→ Exercise instructions
Check each line of the material, and show the ones that include the word "strings".

→ Information given
(** * Aura: document structuring, quality scoring and stage orchestration

    A shallow embedding of the parts of the Aura agents that the
    specification makes claims about:

    - [agents/context_validation_agent.py]: token-set similarity, section
      reconciliation, coverage and overall validity;
    - [agents/code_quality_agent.py]: the completeness metric and the
      quality gate of [validate_prompt];
    - [agents/master_agent.py]: the stage orchestrator [process_dld].

    Modelling conventions.
    - A Python [str] is a [string] whose characters are the code points
      U+0000..U+00FF.
    - A Python [float] is an exact rational ([Q]); equalities between scores
      are stated with [==].  Binary64 rounding is not modelled.
    - A Python [dict] is an association list in insertion order; a Python
      [set] is a [gset].
    - Code that may raise runs in the [result] monad; a [try/except
      Exception] block is a match on the result. *)

From Stdlib Require Import QArith Qround ZArith Lia Lqa List Ascii String Bool
  DecimalString.
From stdpp Require Import gmap strings list.

Local Open Scope string_scope.

(** ** Python strings *)

Module PyStr.

Definition ord (c : ascii) : N := N_of_ascii c.

(** [str.isspace] on one character, restricted to U+0000..U+00FF. *)
Definition isspace (c : ascii) : bool :=
  let n := ord c in
  ((9 <=? n) && (n <=? 13) || (28 <=? n) && (n <=? 32)
   || (n =? 133) || (n =? 160))%N.

(** [str.lower] on one character: A-Z and the Latin-1 capitals. *)
Definition lower_char (c : ascii) : ascii :=
  let n := ord c in
  if ((65 <=? n) && (n <=? 90)
      || (192 <=? n) && (n <=? 222) && negb (n =? 215))%N
  then ascii_of_N (n + 32) else c.

Fixpoint lower (s : string) : string :=
  match s with
  | EmptyString => EmptyString
  | String c r => String (lower_char c) (lower r)
  end.

Fixpoint upper_ascii (s : string) : string :=
  match s with
  | EmptyString => EmptyString
  | String c r =>
      let n := ord c in
      String (if ((97 <=? n) && (n <=? 122))%N then ascii_of_N (n - 32) else c)
             (upper_ascii r)
  end.

Definition is_empty (s : string) : bool :=
  match s with EmptyString => true | _ => false end.

(** [s.split()] with no separator: maximal runs of non-whitespace. *)
Fixpoint split_go (cur : string) (s : string) : list string :=
  match s with
  | EmptyString => if is_empty cur then [] else [cur]
  | String c r =>
      if isspace c
      then (if is_empty cur then split_go EmptyString r
            else cur :: split_go EmptyString r)
      else split_go (cur ++ String c EmptyString) r
  end.

Definition split (s : string) : list string := split_go EmptyString s.

(** [len(s)] *)
Definition len (s : string) : nat := String.length s.

(** [needle in haystack] *)
Fixpoint contains (needle haystack : string) : bool :=
  String.prefix needle haystack
  || match haystack with
     | EmptyString => false
     | String _ r => contains needle r
     end.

→ Written answer
From stdpp Require Import gmap strings list.
(** ** Python strings *)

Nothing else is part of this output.